From Section 13(1), it is manifest that the authority may make only those amendments which do not affect material alterations in the character of the plan. It means the respondents do not have an absolute right of amending the master plan or the zonal development plan. The basic characteristic of such a plan cannot be altered by the authority. Only that amendment is permissible under Section 13(1) which does not affect the basic character of the plan. An open space lying for park in the plan forms a basic feature of the plan and that cannot be amended.
A plan cannot be amended so as to denude the plan of such a basic feature. Section 13(1) can in no circumstances be interpreted so as to clothe the G.D.A. to utilise the open space reserved for a park either to construct building or use it in any other manner, which is foreign to the concept of a park. In Bangalore Medical Trust Vs. B.S. Mudappa, 1991 (3) JT 172 AIR 1991 SC 1902)
the Supreme Court struck down the order of the Bangalore Development Authority (for short `B.D.A.), allotting areas reserved for public park and play grounds, to private persons and permitting construction of building for hospital thereon by them…….

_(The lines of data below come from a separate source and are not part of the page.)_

(** * Guestbook: sanitizer, daily quota, store-then-print, printer bridge

    A shallow embedding of [app.py], [approve.py] and [printer-server.py].

    Conventions
    - a Python [str] is the list of its Unicode code points ([pystr]);
      [ord] is therefore the identity and iteration goes code point by
      code point, as in Python 3;
    - a Python [bytes] value is a list of integers in [0, 255];
    - functions of the Python library that the code calls but whose tables
      or parsers are not part of the repository ([unicodedata.category],
      [hashlib.sha256], [json.loads], [str.isdigit], [int]) are variables
      of the section that uses them;
    - code that raises returns in [outcome]; code that reads or writes the
      SQLite table threads a [table]. *)

From Stdlib Require Import ZArith Lia.
From stdpp Require Import base option list strings pretty gmap fin_maps sorting.

Local Open Scope Z_scope.

(** ** Python strings *)

Abbreviation pystr := (list N).

(** The code points of an ASCII literal. *)
Definition py (s : string) : pystr :=
  Ascii.N_of_ascii <$> String.list_ascii_of_string s.

(** [len(s)] *)
Definition len (s : pystr) : Z := Z.of_nat (length s).

(** [s.startswith(prefix)] *)
Fixpoint startswith (s prefix : pystr) : bool :=
  match prefix, s with
  | [], _ => true
  | _ :: _, [] => false
  | p :: prefix', c :: s' => (c =? p)%N && startswith s' prefix'
  end.

(** [str.isspace] on one code point: the characters [str.strip()] removes
    (CPython's [_PyUnicode_IsWhitespace]). *)
Definition isspace (cp : N) : bool :=
  (((0x09 <=? cp) && (cp <=? 0x0D)) || ((0x1C <=? cp) && (cp <=? 0x20))
   || (cp =? 0x85) || (cp =? 0xA0) || (cp =? 0x1680)
   || ((0x2000 <=? cp) && (cp <=? 0x200A))
   || (cp =? 0x2028) || (cp =? 0x2029) || (cp =? 0x202F)
   || (cp =? 0x205F) || (cp =? 0x3000))%N.

(** [s.lstrip()], [s.rstrip()], [s.strip()] *)
Fixpoint lstrip (s : pystr) : pystr :=
  match s with
  | [] => []
  | c :: s' => if isspace c then lstrip s' else s
  end.

Definition rstrip (s : pystr) : pystr := reverse (lstrip (reverse s)).

Definition strip (s : pystr) : pystr := rstrip (lstrip s).
(** * pyaarlo backend: session store, request executor, event router,
      transaction correlator and event supervisor

    A shallow embedding of [src/pyaarlo/backend.py] (class [ArloBackEnd]).
    Python values are an inductive type, dictionaries that are iterated keep
    their insertion order (association lists; [_requests] is one of them,
    the pattern loop of [_event_handle_response] walks it), the registry
    [_callbacks], which is only looked up, is a finite map, exceptions are
    explicit results, and what another thread or the server does is an
    explicit argument of the function that observes it. *)

From Stdlib Require Import ZArith Ascii.
From stdpp Require Import gmap strings list fin_maps.

#[local] Set Warnings "-register-all".
#[local] Open Scope Z_scope.

(** ** Python values *)

(** What [json.loads] and [pickle.load] hand to the backend.  Floats are not
    represented. *)
Inductive pyval :=
| PNone
| PBool (b : bool)
| PInt (z : Z)
| PStr (s : string)
| PList (l : list pyval)
| PDict (d : list (string * pyval)).

Abbreviation pydict := (list (string * pyval)).

Module Py.

(** [bool(v)]: the truth value of [v] in a condition. *)
Definition truthy (v : pyval) : bool :=
  match v with
  | PNone => false
  | PBool b => b
  | PInt z => negb (z =? 0)
  | PStr s => negb (String.eqb s "")
  | PList l => match l with [] => false | _ => true end
  | PDict d => match d with [] => false | _ => true end
  end.

Definition is_none (v : pyval) : bool :=
  match v with PNone => true | _ => false end.

(** [v == s] for a string literal [s]. *)
Definition eq_str (v : pyval) (s : string) : bool :=
  match v with PStr t => String.eqb t s | _ => false end.

(** [v == z] for an integer literal [z] ([True == 1] and [False == 0]). *)
Definition eq_int (v : pyval) (z : Z) : bool :=
  match v with
  | PInt y => y =? z
  | PBool b => (if b then 1 else 0) =? z
  | _ => false
  end.

(** [s.startswith(p)] *)
Definition startswith (s p : string) : bool := Stdlib.Strings.String.prefix p s.

(** [p in s] for two strings. *)
Definition contains (p s : string) : bool :=
  match Stdlib.Strings.String.index 0 p s with Some _ => true | None => false end.

(** [s.split(c)] for a one-character separator. *)
Fixpoint split (c : ascii) (s : string) : list string :=
  match s with
  | EmptyString => [EmptyString]
  | String a s' =>
      if Ascii.eqb a c then EmptyString :: split c s'
      else match split c s' with
           | [] => [String a EmptyString]
           | w :: ws => String a w :: ws
           end
  end.

Fixpoint has_char (c : ascii) (s : string) : bool :=
  match s with
  | EmptyString => false
  | String a s' => Ascii.eqb a c || has_char c s'
  end.

(** The text of [s] up to its first [c] (all of [s] when there is none). *)
Fixpoint upto (c : ascii) (s : string) : string :=
  match s with
  | EmptyString => EmptyString
  | String a s' => if Ascii.eqb a c then EmptyString else String a (upto c s')
  end.

End Py.

(** ** Dictionaries with insertion order *)

Module Dict.
Section ops.
Context {V : Type}.

(** [d.get(k)] as an option: the value of the first (only) entry of [k]. *)
Fixpoint get (k : string) (d : list (string * V)) : option V :=
  match d with
  | [] => None
  | (k', v) :: d' => if String.eqb k' k then Some v else get k d'
  end.

(** [k in d] *)
Definition mem (k : string) (d : list (string * V)) : bool :=
  match get k d with Some _ => true | None => false end.

(** [d.get(k, dflt)] *)
Definition get_default (k : string) (dflt : V) (d : list (string * V)) : V :=
  match get k d with Some v => v | None => dflt end.

(** [d[k] = v]: an existing key keeps its place, a new one goes last. *)
Fixpoint set (k : string) (v : V) (d : list (string * V)) : list (string * V) :=
  match d with
  | [] => [(k, v)]
  | (k', v') :: d' =>
      if String.eqb k' k then (k', v) :: d' else (k', v') :: set k v d'
  end.

(** [del d[k]]: a dictionary holds one entry per key, and no entry of [k]
    is left. *)
Fixpoint remove (k : string) (d : list (string * V)) : list (string * V) :=
  match d with
  | [] => []
  | (k', v') :: d' =>
      if String.eqb k' k then remove k d' else (k', v') :: remove k d'
  end.

(** [list(d.keys())] *)
Definition keys (d : list (string * V)) : list string := map fst d.
End ops.
End Dict.

(** [v[k]] for a string key [k]: [None] stands for the [KeyError] of a
    dictionary without [k] and for the [TypeError] of any other value. *)
Definition subscript (v : pyval) (k : string) : option pyval :=
  match v with
  | PDict d => Dict.get k d
  | _ => None
  end.

(** ** The state of the backend *)

(** The part of [self._arlo.cfg] the modelled methods read. *)
Record config := {
  save_session : bool;
  username : string;
  request_timeout : Z;
  event_backend : string;
  reconnect_every : Z;
}.

(** The identity attributes [_load_session] restores and [_save_session]
    persists. *)
Record session := {
  _user_id : pyval;
  _web_id : pyval;
  _sub_id : pyval;
  _token : pyval;
  _expires_in : pyval;
  _browser_auth_code : pyval;
  _user_device_id : pyval;
}.

(** A subscriber handle: [callback] arguments of [add_listener]. *)
Inductive callback := Callback (handle : nat).

Record backend := {
  cfg : config;
  _session_info : pydict;                    (* class attribute, a dict *)
  sess : session;
  _requests : pydict;                        (* PNone: registered, unresolved *)
  _callbacks : gmap string (list callback);
  _resource_types : list string;
  _use_mqtt : bool;
  _event_client : bool;                      (* false: [None] *)
  _event_connected : bool;
  _client_connected : option bool;           (* None: attribute not set yet *)
  _logged_in : bool;
  _stop_thread : bool;
}.

Definition with_session_info (i : pydict) (st : backend) : backend :=
  {| cfg := st.(cfg); _session_info := i; sess := st.(sess);
     _requests := st.(_requests); _callbacks := st.(_callbacks);
     _resource_types := st.(_resource_types); _use_mqtt := st.(_use_mqtt);
     _event_client := st.(_event_client);
     _event_connected := st.(_event_connected);
     _client_connected := st.(_client_connected);
     _logged_in := st.(_logged_in); _stop_thread := st.(_stop_thread) |}.

Definition with_sess (s : session) (st : backend) : backend :=
  {| cfg := st.(cfg); _session_info := st.(_session_info); sess := s;
     _requests := st.(_requests); _callbacks := st.(_callbacks);
     _resource_types := st.(_resource_types); _use_mqtt := st.(_use_mqtt);
     _event_client := st.(_event_client);
     _event_connected := st.(_event_connected);
     _client_connected := st.(_client_connected);
     _logged_in := st.(_logged_in); _stop_thread := st.(_stop_thread) |}.

Definition with_requests (r : pydict) (st : backend) : backend :=
  {| cfg := st.(cfg); _session_info := st.(_session_info); sess := st.(sess);
     _requests := r; _callbacks := st.(_callbacks);
     _resource_types := st.(_resource_types); _use_mqtt := st.(_use_mqtt);
     _event_client := st.(_event_client);
     _event_connected := st.(_event_connected);
     _client_connected := st.(_client_connected);
     _logged_in := st.(_logged_in); _stop_thread := st.(_stop_thread) |}.

Definition with_callbacks (c : gmap string (list callback)) (st : backend) : backend :=
  {| cfg := st.(cfg); _session_info := st.(_session_info); sess := st.(sess);
     _requests := st.(_requests); _callbacks := c;
     _resource_types := st.(_resource_types); _use_mqtt := st.(_use_mqtt);
     _event_client := st.(_event_client);
     _event_connected := st.(_event_connected);
     _client_connected := st.(_client_connected);
     _logged_in := st.(_logged_in); _stop_thread := st.(_stop_thread) |}.
(** * The SAAAM language compiler of [desktop-exporter.js]

    A shallow embedding of the class [SaaamCompiler]: the regular-expression
    lexer [tokenize], the recursive-descent parser [parse], the static
    analysis [analyzeCode], the code generator [generate] and the two entry
    points [compile] and [compileToJS], followed by the properties of the
    compiler that its specification states. *)

From Stdlib Require Import String Ascii DecimalString NArith Bool Arith Lia List Sorted.
Import ListNotations.

Set Implicit Arguments.

(** ** JavaScript strings

    A JavaScript string is a sequence of UTF-16 code units; [length],
    [charAt], [slice] and the regular expressions of the lexer (which carry no
    [u] flag) all count in code units. *)

Definition code_unit := N.
Definition jsstring := list code_unit.

Definition utf16 (s : string) : jsstring :=
  map N_of_ascii (list_ascii_of_string s).

Definition nl : jsstring := [10%N].
Definition dquote : jsstring := [34%N].
Definition squote : jsstring := [39%N].
Definition backslash : jsstring := [92%N].

Fixpoint str_eqb (a b : jsstring) : bool :=
  match a, b with
  | [], [] => true
  | x :: a', y :: b' => N.eqb x y && str_eqb a' b'
  | _, _ => false
  end.

(** [Array.prototype.includes] on an array of strings. *)
Definition includes (l : list jsstring) (s : jsstring) : bool :=
  existsb (str_eqb s) l.

(** [Array.prototype.join]. *)
Fixpoint join (sep : jsstring) (l : list jsstring) : jsstring :=
  match l with
  | [] => []
  | [x] => x
  | x :: rest => x ++ sep ++ join sep rest
  end.

(** [String.prototype.split] on a one-unit separator. *)
Fixpoint split_on (sep : code_unit) (s : jsstring) : list jsstring :=
  match s with
  | [] => [[]]
  | c :: s' =>
      if N.eqb c sep then [] :: split_on sep s'
      else match split_on sep s' with
           | [] => [[c]]
           | line :: lines => (c :: line) :: lines
           end
  end.

(** Template-literal interpolation of a non-negative integer. *)
Definition num_str (n : nat) : jsstring :=
  utf16 (NilZero.string_of_uint (Nat.to_uint n)).

(** [s.startsWith(p)] and [s.includes(p)]: the substring tests in which the
    properties of the emitted text are stated. *)
Fixpoint starts_with (p s : jsstring) : bool :=
  match p, s with
  | [], _ => true
  | x :: p', y :: s' => N.eqb x y && starts_with p' s'
  | _ :: _, [] => false
  end.

Fixpoint contains (p s : jsstring) : bool :=
  starts_with p s ||
  match s with
  | [] => false
  | _ :: s' => contains p s'
  end.

(** ** Regular expressions

    The abstract syntax of the patterns that occur in the token table, and a
    backtracking matcher with the priorities of the JavaScript one: the first
    alternative that lets the rest of the pattern succeed wins, [*], [+] and
    [?] are greedy, [*?] is lazy, and an iteration of a starred pattern that
    consumes nothing is rejected. *)

Inductive regex : Type :=
| Chr (c : code_unit)
| Lit (s : jsstring)
| Cls (p : code_unit -> bool)
| Seq (r1 r2 : regex)
| Alt (r1 r2 : regex)
| Grp (r : regex)
| Opt (r : regex)
| Star (r : regex)
| LazyStar (r : regex)
| Plus (r : regex)
| Bol
| Eol
| WordB.

Local Open Scope N_scope.

Definition in_range (lo hi c : code_unit) : bool :=
  N.leb lo c && N.leb c hi.

Definition one_of (s : string) (c : code_unit) : bool :=
  existsb (N.eqb c) (utf16 s).

(** [\d], [\w], the line terminators, [.], [\s] and [[\s\S]]. *)
Definition is_digit (c : code_unit) : bool := in_range 48 57 c.

Definition is_word (c : code_unit) : bool :=
  in_range 97 122 c || in_range 65 90 c || in_range 48 57 c || N.eqb c 95.

Definition is_line_terminator (c : code_unit) : bool :=
  N.eqb c 10 || N.eqb c 13 || N.eqb c 8232 || N.eqb c 8233.

Definition is_dot (c : code_unit) : bool := negb (is_line_terminator c).

Definition is_space (c : code_unit) : bool :=
  in_range 9 13 c || N.eqb c 32 || N.eqb c 160 || N.eqb c 5760 ||
  in_range 8192 8202 c || N.eqb c 8232 || N.eqb c 8233 || N.eqb c 8239 ||
  N.eqb c 8287 || N.eqb c 12288 || N.eqb c 65279.

Definition is_any (c : code_unit) : bool := true.

Definition is_ident_start (c : code_unit) : bool :=
  in_range 97 122 c || in_range 65 90 c || N.eqb c 95.

Local Close Scope N_scope.
(** * EcoMetrics: the supply-chain globe (versor rotation, hover, particles)

    A shallow embedding of the interactive globe of
    [src/components/MetricCard.tsx] (the [SupplyChainMap] component that
    follows [MetricCard] in that file): the [versor] quaternion helpers,
    the pointer handlers installed by the drag effect, the arc sampling
    loop and the particle update of [render].

    Numbers.  A JavaScript [number] is a binary64 float.  The geometry
    (sines, cosines, square roots, arctangents) is embedded over the real
    numbers [R]: every statement proved about it is a statement about the
    exact arithmetic the code approximates.  Where only additions and
    comparisons are involved and rounding decides what the code does (the
    counter of the sampling loop, the particle increment) the code is
    embedded a second time over Rocq's primitive binary64 floats, which
    compute exactly what the engine computes. *)

From Stdlib Require Import PrimFloat.
From Stdlib Require Import Reals Lra Lia Psatz List Bool String.
From Stdlib Require Import RNsatz.
From Stdlib Require Import Sorting.Sorted.
Import ListNotations.

(* Decimal literals of binary64 values are read to the nearest float, as
   the engine reads them. *)
#[local] Set Warnings "-inexact-float".

Local Open Scope R_scope.

(** ** Tuples of numbers, as the source has them *)

(** [[number, number]]: a geographic point [[lng, lat]] in degrees, or a
    screen position [[x, y]] in pixels. *)
Definition pair2 : Type := (R * R)%type.
(** The hook over the modules of one build, in the order in which the
    engine hands them over: the texts that go on to compilation, and
    the cache after the last one. *)
Fixpoint transform_modules (name : string) (codes : list string) (shebang : cache)
  : list string * cache :=
  match codes with
  | [] => ([], shebang)
  | code :: rest =>
      let '(body, shebang1) := transform name code shebang in
      let '(bodies, shebang2) := transform_modules name rest shebang1 in
      (body :: bodies, shebang2)
  end.

End Shebang.

(** ** Output configuration *)

Record OutputOptions : Type := {
  o_paths : gmap string string;
  o_globals : option (gmap string string);
  o_strict : bool;
  o_freeze : bool;
  o_esModule : bool;
  o_sourcemap : bool;
  o_format : string;
  o_name : string;
  o_dir : string;
  o_entryFileNames : string;
}.

(** What a read [object[name]] of a plain object gives. *)
Inductive member : Type :=
| Own : string -> member
| Inherited : string -> member
| Undefined : member.

(** The getter [banner] of an output configuration,
    [shebang[options.name]], read from the cache when the engine asks
    for it. The cache is a plain object: the name [__proto__] reads
    its prototype whatever was assigned under it (the assignment of a
    text to [__proto__] stores nothing), and a name with no entry that
    is a member of [Object.prototype] reads that member. *)
Definition banner (shebang : Shebang.cache) (o : OutputOptions) : member :=
  let name := o_name o in
  if String.eqb name "__proto__" then Inherited name
  else
    match shebang !! name with
    | Some bang => Own bang
    | None =>
        if existsb (String.eqb name) object_prototype_members
        then Inherited name
        else Undefined
    end.
Fixpoint zeros (n : nat) : string :=
  match n with
  | O => ""
  | S n' => String "0" (zeros n')
  end.

(** [toFixedPoint]: places the decimal point in the digit string [str] of
    a coefficient with [d] decimal places. *)
Definition toFixedPoint (str : string) (d : nat) : string :=
  let len := String.length str in
  if (d =? 0)%nat then str
  else if (d <? len)%nat then
    substring 0 (len - d)%nat str ++ "." ++ substring (len - d)%nat d str
  else "0." ++ zeros (d - len)%nat ++ str.

(** [x.toFixed()]: normal (never exponential) notation. *)
Definition toFixed (x : t) : string :=
  let n := normalize x in
  (if unscaled n <? 0 then "-" else "")
    ++ toFixedPoint (digits (Z.abs (unscaled n))) (dp n).

(** [new BigNumber(str)] for a plain decimal literal: an optional minus
    sign, then digits with at most one decimal point and a digit on at
    least one side of it. Exponent notation, other bases and the
    infinities are not part of this model; like any other text they
    give [None]. *)
Fixpoint split_dot (s : string) : string * option string :=
  match s with
  | "" => ("", None)
  | String c r =>
      if Ascii.eqb c "." then ("", Some r)
      else let '(a, b) := split_dot r in (String c a, b)
  end.

(** The number a string of decimal digits denotes. *)
Definition valueOf (s : string) : option Z :=
  u ← NilEmpty.uint_of_string s; Some (Z.of_uint u).

Definition of_digits (ip fp : string) : option t :=
  if ((String.length ip + String.length fp)%nat =? 0)%nat then None
  else
    c ← valueOf (ip ++ fp);
    Some {| unscaled := c; dp := String.length fp |}.

Definition signOf (s : string) : bool * string :=
  match s with
  | String c r => if Ascii.eqb c "-" then (true, r) else (false, s)
  | "" => (false, s)
  end.

Definition of_string (s : string) : option t :=
  let '(negative, body) := signOf s in
  let '(ip, fp) := split_dot body in
  x ← of_digits ip (match fp with Some f => f | None => "" end);
  Some (normalize
    {| unscaled := if negative then - unscaled x else unscaled x;
       dp := dp x |}).

(** A string made of decimal digits only. *)
Definition numeric (s : string) : Prop :=
  exists u, NilEmpty.uint_of_string s = Some u.

(** The argument of [new BigNumber(value)]: a [BigNumber] or a string. *)
Inductive Value : Type :=
| OfBigNumber (x : t)
| OfString (s : string).

Definition new (value : Value) : option t :=
  match value with
  | OfBigNumber x => Some (normalize x)
  | OfString s => of_string s
  end.

(** [toFixed] of a possibly-[NaN] value. *)
Definition toFixed_opt (x : option t) : string :=
  match x with
  | Some x => toFixed x
  | None => "NaN"
  end.

(** The number of satoshis in [x], for [x] with at most 8 decimal
    places. *)
Definition satoshis (x : t) : Z := unscaled x * 10 ^ Z.of_nat (8 - dp x).

End BigNumber.

(** ** Data model *)

Definition Buffer := list Byte.byte.

Record NativeAsset := { symbol : string }.

(** [APIWithPriority]: an object [{ api, priority }]. A [BitcoinAPI] is
    identified by its endpoint. *)
Record APIWithPriority := { endpoint : string; priority : Z }.

(** What [withAPI] takes and [providers] lists,
    [BitcoinAPI | APIWithPriority]: a bare API, or an API that comes with a
    priority of its own. *)
Inductive Provider : Type :=
| BitcoinAPI (endpoint : string)
| Prioritised (api : APIWithPriority).

(** [BitcoinNetworkConfig]: the fields the class reads. *)
Record BitcoinNetworkConfig := {
  selector : string;
  nativeAsset : NativeAsset;
  isTestnet : bool;
  p2shPrefix : Buffer;
  providers : list Provider;
}.

(** [BitcoinNetworkInput]: a selector string, a network configuration
    (an object for which [isBitcoinNetworkConfig] holds), or an object for
    which it does not. The last one is used as a property key of
    [configMap] through its string conversion [key]. *)
Inductive BitcoinNetworkInput : Type :=
| NetworkSelector (network : string)
| NetworkConfig (config : BitcoinNetworkConfig)
| NetworkObject (key : string).

Definition isBitcoinNetworkConfig (network : BitcoinNetworkInput)
  : option BitcoinNetworkConfig :=
  match network with
  | NetworkConfig config => Some config
  | _ => None
  end.

Definition isString (network : BitcoinNetworkInput) : option string :=
  match network with
  | NetworkSelector s => Some s
  | _ => None
  end.

(** [this.configMap[network]] for an input that is not a configuration. *)
Definition propertyKey (network : BitcoinNetworkInput) : string :=
  match network with
  | NetworkSelector s => s
  | NetworkConfig config => "[object Object]"
  | NetworkObject key => key
  end.

(** One call [api.withAPI(provider, { priority })] of a [CombinedAPI]: the
    two arguments as they were passed. *)
Record Registration := { provider : Provider; priorityOption : Z }.

(** The properties every object inherits from [Object.prototype]. For
    [configMap = {}] each of them is found by [configMap[key]], with a
    function or an object as its value: a value that is truthy and has no
    [selector] and no [providers]. *)
Definition inheritedKeys : list string :=
  [ "constructor"; "__proto__"; "hasOwnProperty"; "isPrototypeOf";
    "propertyIsEnumerable"; "toLocaleString"; "toString"; "valueOf";
    "__defineGetter__"; "__defineSetter__"; "__lookupGetter__";
    "__lookupSetter__" ].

22. Applying the dictim of the Supreme Court in Bangalore Medical Trust (supra), it must be held that the Authority cannot amend the plan under Section 13(1) so as to deprive the public of a public park. Not only the G.D.A. even the State Government cannot alter the plan under section 13(1) carries several limitations, Section 13(2) gives the State Government unlimited powers to make amendments in the plan of the nature specified in sub-section () or otherwise. The words “or otherwise” occurring in Section 13(2) cannot be interpreted to mean that the State Government has a right to alter the plan so as to enable the G.D.A. to use the open space, reserved for a park, for the purposes having no semblance of a park. In Bangalore Medical Trust (supra), the Supreme Court reiterated that once an open space is dedicated for a park that cannot be converted into any other purpose.
23. We, therefore, hold that under Section 13, neither the Authority nor can the State Government amend the plan in such a way so as to destroy its basic feature allowing the conversion of open spaces meant for public parks.
24. It is a fit case to issue a writ of mandamus as prayed by the petitioners. Since the development of Adu Park is inordinately delayed, directions have to be issued elaborately so as to expedite its development.
25. The petition is, therefore, allowed with the following directions :……..
……Though it is a fit case to award costs, but we think that the petitioners will feel more satisfied if Adu Park is developed into a park by the respondents earnestly within the aforesaid time limit and hence we make no order as to costs.